• [Material for this exercise]
Lemma spaced_chars : forall s b c,
  spaced P b s = true -> In c s -> c = " "%char \/ P c = true.
Proof.
  induction s as [|x s IH]; intros b c H I; [contradiction|].
  cbn [spaced] in H. destruct (Ascii.eqb x " ") eqn:E.
  - apply andb_true_iff in H as [_ H]. destruct I as [<-|I].
    + left. now apply Ascii.eqb_eq.
    + eapply IH; eauto.
  - apply andb_true_iff in H as [K H]. destruct I as [<-|I].
    + now right.
    + eapply IH; eauto.
Qed.

Lemma spaced_prefix : forall l1 l2 b,
  spaced P b (l1 ++ l2) = true -> spaced P b l1 = true.
Proof.
  induction l1 as [|c l1 IH]; intros l2 b H; [reflexivity|]. cbn [app spaced] in *.
  destruct (Ascii.eqb c " "); apply andb_true_iff in H as [H1 H2];
    apply andb_true_iff; split; eauto.
Qed.

Lemma spaced_trimStart_id s : spaced P true s = true -> Str.trimStart s = s.
Proof.
  destruct s as [|c s]; [reflexivity|]. cbn [spaced Str.trimStart].
  destruct (Ascii.eqb c " "); [discriminate|]. intros H.
  apply andb_true_iff in H as [K _]. now rewrite (P_not_space _ K).
Qed.

Lemma spaced_trimStart s :
  spaced P false s = true -> spaced P true (Str.trimStart s) = true.
Proof.
  destruct s as [|c s]; [reflexivity|]. cbn [spaced Str.trimStart].
  destruct (Ascii.eqb c " ") eqn:E.
  - apply Ascii.eqb_eq in E. subst c. cbn. intros H.
    now rewrite (spaced_trimStart_id _ H).
  - intros H. pose proof H as H'. apply andb_true_iff in H as [K _].
    rewrite (P_not_space _ K). cbn [spaced]. now rewrite E.
Qed.

Lemma collapse_is_spaced : forall s b,
  Forall (fun c => P c || Char.is_space c = true) s ->
  spaced P b (collapse b s) = true.
Proof.
  induction s as [|c s IH]; intros b F; [reflexivity|].
  inversion F as [|c' s' Hc Fs]; subst. cbn [collapse].
  destruct (Char.is_space c) eqn:S.
  - destruct b; [now apply IH|]. cbn. now apply IH.
  - rewrite orb_false_r in Hc. cbn [spaced].
    destruct (Ascii.eqb c " ") eqn:E.
    + apply Ascii.eqb_eq in E. subst c. discriminate S.
    + rewrite Hc. cbn. now apply IH.
Qed.

Lemma spaced_collapse_id : forall s b, spaced P b s = true -> collapse b s = s.
Proof.
  induction s as [|c s IH]; intros b H; [reflexivity|]. cbn [spaced collapse] in *.
  destruct (Ascii.eqb c " ") eqn:E.
  - apply Ascii.eqb_eq in E. subst c. cbn.
    apply andb_true_iff in H as [B H]. apply negb_true_iff in B. subst b.
    now rewrite (IH true H).
  - apply andb_true_iff in H as [K H]. rewrite (P_not_space _ K).
    now rewrite (IH false H).
Qed.

Lemma spaced_weaken s : spaced P true s = true -> spaced P false s = true.
Proof.
  destruct s as [|c s]; cbn; [auto|]. destruct (Ascii.eqb c " "); [discriminate | auto].
Qed.

(** Collapsing the white space and trimming gives a text in normal form. *)
Lemma tidy_trim_collapse s :
  Forall (fun c => P c || Char.is_space c = true) s ->
  tidy P (Str.trim (collapse false s)).
Proof.
  intros F. pose proof (collapse_is_spaced s false F) as H.
  apply spaced_trimStart in H. unfold Str.trim. split.
  - destruct (trimEnd_prefix (Str.trimStart (collapse false s))) as [t E].
    rewrite E in H. now apply spaced_prefix in H.
  - apply trimEnd_idem.
Qed.

(** A text in normal form is left as it is. *)
Lemma tidy_fixed k : tidy P k -> Str.trim (collapse false k) = k.
Proof.
  intros [S T]. rewrite (spaced_collapse_id k false (spaced_weaken k S)).
  unfold Str.trim. now rewrite (spaced_trimStart_id k S).
Qed.

Lemma tidy_chars k c : tidy P k -> In c k -> c = " "%char \/ P c = true.
Proof. intros [S _]. now apply (spaced_chars k true). Qed.

End Tidy.

(** ** normalizeForMatching *)

Lemma matching_char_facts c :
  (matching_char c = true -> Char.is_space c = false) /\
  (let c' := if mem false (Not (Union Word (Union Space (Union (One ",")
                                  (Union (One ".") (One "-")))))) c
             then " "%char else c in
   matching_char c' || Char.is_space c' = true) /\
  (matching_char c = true \/ c = " "%char ->
   mem false (Not (Union Word (Union Space (Union (One ",")
                      (Union (One ".") (One "-")))))) c = false).
Proof.
  pose proof (@forall_ascii
    (fun c =>
       let U := mem false (Not (Union Word (Union Space (Union (One ",")
                                  (Union (One ".") (One "-")))))) c in
       let c' := if U then " "%char else c in
       implb (matching_char c) (negb (Char.is_space c)) &&
       (matching_char c' || Char.is_space c') &&
       implb (matching_char c || Ascii.eqb c " ") (negb U))) as A.
  specialize (A ltac:(vm_compute; reflexivity) c). cbv beta zeta in A.
  apply andb_true_iff in A as [A A3]. apply andb_true_iff in A as [A1 A2].
  repeat split.
  - intros M. rewrite M in A1. now apply negb_true_iff.
  - exact A2.
  - intros [M | ->].
    + rewrite M in A3. now apply negb_true_iff.
    + cbn in A3. reflexivity.
Qed.

Lemma normalizeForMatching_unfold t :
  Matcher.normalizeForMatching t =
  Str.trim (collapse false
    (map (fun c => if mem false (Not (Union Word (Union Space (Union (One ",")
                                        (Union (One ".") (One "-")))))) c
                   then " "%char else c) t)).
Proof.
  unfold Matcher.normalizeForMatching, Matcher.re_unmatched.
  change (chars " ") with [" "%char]. now rewrite replace_all_ws_plus, replace_all_Chr.
Qed.

(** X13.  the result of normalizeForMatching is in normal form, and
    normalizeForMatching leaves it as it is. *)
Theorem normalizeForMatching_idempotent (text : jsstring) :
  tidy matching_char (Matcher.normalizeForMatching text) /\
  Matcher.normalizeForMatching (Matcher.normalizeForMatching text)
  = Matcher.normalizeForMatching text.
Proof.
  assert (T : tidy matching_char (Matcher.normalizeForMatching text)).
  { rewrite normalizeForMatching_unfold. apply tidy_trim_collapse.
    - intros c. apply matching_char_facts.
    - apply Forall_forall. intros c I. apply in_map_iff in I as (c0 & <- & _).
      apply (matching_char_facts c0). }
  split; [exact T|].
  set (k := Matcher.normalizeForMatching text) in *.
  rewrite normalizeForMatching_unfold.
  replace (map _ k) with k.
  - apply (tidy_fixed matching_char); [|exact T]. intros c. apply matching_char_facts.
  - symmetry. rewrite <- (map_id k) at 2. apply map_ext_in. intros c I.
    destruct (tidy_chars matching_char k c T I) as [-> | M].
    + reflexivity.
    + destruct (matching_char_facts c) as (_ & _ & H). now rewrite H by (now left).
Qed.
(** X9. When [pack_beam] returns, in either convention, the token batch has
    one entry per hypothesis, the last token of that hypothesis, and the list
    of hypotheses was not empty.  A hypothesis with an empty sequence makes it
    raise IndexError, and an empty list RuntimeError. *)
Theorem pack_beam_tokens :
  (forall hyps use_t5 token states,
      pack_beam hyps use_t5 = Ok (token, states) ->
      hyps <> [] /\
      exists toks,
        token = Nest (map Scalar toks) /\ length toks = length hyps /\
        Forall2 (fun h t => last_item (sequence h) = Ok t) hyps toks) /\
  (forall hyps use_t5,
      Exists (fun h => sequence h = []) hyps ->
      pack_beam hyps use_t5 = Raise IndexError) /\
  (forall use_t5, pack_beam [] use_t5 = Raise RuntimeError).
Proof.
  split; [|split].
  - intros hyps use_t5 token states H. unfold pack_beam in H.
    destruct (mapM (fun h => last_item (sequence h)) hyps) as [toks|err] eqn:Etoks;
      simpl in H; [|discriminate].
    split.
    + intros ->. destruct use_t5; simpl in H; discriminate.
    + exists toks.
      assert (Htok : token = Nest (map Scalar toks)).
      { destruct use_t5.
        - match type of H with
          | bind ?c _ = _ => destruct c as [ts|e]; simpl in H; [|discriminate]
          end.
          destruct (torch_stack ts 1); simpl in H; [|discriminate].
          inversion H. reflexivity.
        - destruct (stack_part hyps 0 1); simpl in H; [|discriminate].
          destruct (stack_part hyps 1 1); simpl in H; [|discriminate].
          destruct (stack_part hyps 2 0); simpl in H; [|discriminate].
          inversion H. reflexivity. }
      split; [exact Htok|]. split.
      * eapply mapM_ok_length, Etoks.
      * apply mapM_ok_Forall2, Etoks.
  - intros hyps use_t5 Hex. unfold pack_beam.
    rewrite mapM_raise_same with (e := IndexError); [reflexivity | |].
    + eapply Exists_impl; [|exact Hex]. intros h Hh. cbv beta in Hh.
      rewrite Hh. reflexivity.
    + apply Forall_forall. intros h _ e' He'.
      destruct (sequence h); simpl in He'; [inversion He'; reflexivity | discriminate].
  - intros [|]; reflexivity.
Qed.

Lemma pack_beam_tokens_witness :
  pack_beam [mkHypothesis [0; 5]%Z (-(1)) (PTensor (Nest [Nest [Scalar 1]])) [] None;
             mkHypothesis [] (-(2)) (PTensor (Nest [Nest [Scalar 2]])) [] None] true
  = Raise IndexError.
Proof.
  apply (proj1 (proj2 pack_beam_tokens)).
  apply Exists_cons_tl, Exists_cons_hd. reflexivity.
Defined.

(** X10. Called without attention, [next_search_beam] and
    [next_search_beam_cnn] never return: [_unpack_topk] then gives three
    values where four are unpacked, so the call raises ValueError as soon as
    the unpacking itself has gone through. *)
Theorem next_search_beam_needs_attention :
  forall float_pow beam beam_size finished end_tok topk lp hs diverse,
    (exists err,
        next_search_beam float_pow beam beam_size finished end_tok
                         topk lp hs None diverse = Raise err) /\
    (exists err,
        next_search_beam_cnn beam beam_size finished end_tok
                             topk lp hs None diverse = Raise err) /\
    (forall u,
        _unpack_topk topk lp hs None = Ok u ->
        next_search_beam float_pow beam beam_size finished end_tok
                         topk lp hs None diverse = Raise ValueError /\
        next_search_beam_cnn beam beam_size finished end_tok
                             topk lp hs None diverse = Raise ValueError).
Proof.
  intros fp beam bs finished e topk lp hs d.
  unfold next_search_beam, next_search_beam_cnn.
  destruct (_unpack_topk topk lp hs None) as [[[[topks lps] hl] oa]|err] eqn:Eu.
  - apply unpack_topk_inv in Eu as (k & _ & _ & _ & _ & ->). simpl.
    split; [eexists; reflexivity|]. split; [eexists; reflexivity|].
    intros u0 _. split; reflexivity.
  - simpl.
    split; [eexists; reflexivity|]. split; [eexists; reflexivity|].
    intros u0 Hu0. discriminate.
Qed.

(** ** More on one call of the beam cleaning *)

Lemma removelast_last_item {A : Type} (x : A) (xs : list A) :
  x :: xs = removelast (x :: xs) ++ [last xs x].
Proof.
  assert (Hlast : forall (ys : list A) (y d : A), last (y :: ys) d = last ys y).
  { induction ys as [|z zs IH]; intros y d; [reflexivity|].
    change (last (y :: z :: zs) d) with (last (z :: zs) d).
    rewrite (IH z d), (IH z y). reflexivity. }
  rewrite <- (Hlast xs x x). apply app_removelast_last. discriminate.
Qed.

Lemma ends_with_true_split (e : token) (h : _Hypothesis) :
  ends_with e h = true -> sequence h = removelast (sequence h) ++ [e].
Proof.
  unfold ends_with, last_item. destruct (sequence h) as [|x xs] eqn:E; [discriminate|].
  intros H. apply Z.eqb_eq in H. rewrite <- H.
  apply removelast_last_item.
Qed.

Lemma In_pad_first (hs : list _Hypothesis) (n : nat) (h : _Hypothesis) :
  In h (pad_first hs n) -> hd_error hs = Some h.
Proof.
  destruct hs as [|h0 t]; simpl; [contradiction|].
  intros H. apply repeat_spec in H. subst. reflexivity.
Qed.

Lemma In_padded (hs : list _Hypothesis) (n : nat) (h : _Hypothesis) :
  In h (hs ++ pad_first hs n) -> In h hs.
Proof.
  intros H. apply in_app_or in H as [H|H]; [exact H|].
  apply In_pad_first in H. destruct hs; [discriminate|].
  inversion H. left. reflexivity.
Qed.

(** The entries of the new beam and the new entries of the finished list,
    for either variant, in terms of the candidates of the pool. *)
Lemma clean_beam_members (float_pow : Q -> Q -> Q)
  (finished beam : list _Hypothesis) (e : token) (bs : nat) (rt : bool)
  (fin nb : list _Hypothesis) :
  _clean_beam float_pow finished beam e bs rt = Ok (fin, nb) ->
  Forall (fun h => ends_with e h = false /\ exists c, In c beam /\ h = penalize rt c) nb /\
  exists promoted,
    Permutation fin (finished ++ map (promote coverage) promoted) /\
    Forall (fun h => ends_with e h = true /\ exists c, In c beam /\ h = penalize rt c)
           promoted.
Proof.
  intros H. apply clean_beam_inv in H as (st & Hrun & -> & ->).
  apply clean_beam_run_spec in Hrun
    as (pool & k & Hp & _ & _ & _ & _ & Hperm & _ & Hnb & _).
  cbv zeta in Hnb. destruct (sorted_reverse_spec _ _ Hp) as [Hpb _].
  assert (Hmem : forall P h,
             In h (filter P (map (penalize rt) (firstn k pool))) ->
             P h = true /\ exists c, In c beam /\ h = penalize rt c).
  { intros P h Hin. apply filter_In in Hin as [Hin HP]. split; [exact HP|].
    apply in_map_iff in Hin as (c & <- & Hc). exists c. split; [|reflexivity].
    apply (Permutation_in _ Hpb). eapply In_firstn, Hc. }
  split.
  - rewrite Hnb. apply Forall_forall. intros h Hin. apply In_padded in Hin.
    apply Hmem in Hin as [HP Hc]. apply negb_true_iff in HP. auto.
  - eexists. split; [exact Hperm|].
    apply Forall_forall. intros h Hin. apply Hmem in Hin. exact Hin.
Qed.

• [Instructions to follow] For this exercise, output exactly the lines above from the line with "unfold Matcher.normalizeForMatching, Matcher.re_unmatched." to the line with "assert (T : tidy", counting both, and leave out the rest.

• [Task output]
  unfold Matcher.normalizeForMatching, Matcher.re_unmatched.
  change (chars " ") with [" "%char]. now rewrite replace_all_ws_plus, replace_all_Chr.
Qed.

(** X13.  the result of normalizeForMatching is in normal form, and
    normalizeForMatching leaves it as it is. *)
Theorem normalizeForMatching_idempotent (text : jsstring) :
  tidy matching_char (Matcher.normalizeForMatching text) /\
  Matcher.normalizeForMatching (Matcher.normalizeForMatching text)
  = Matcher.normalizeForMatching text.
Proof.
  assert (T : tidy matching_char (Matcher.normalizeForMatching text)).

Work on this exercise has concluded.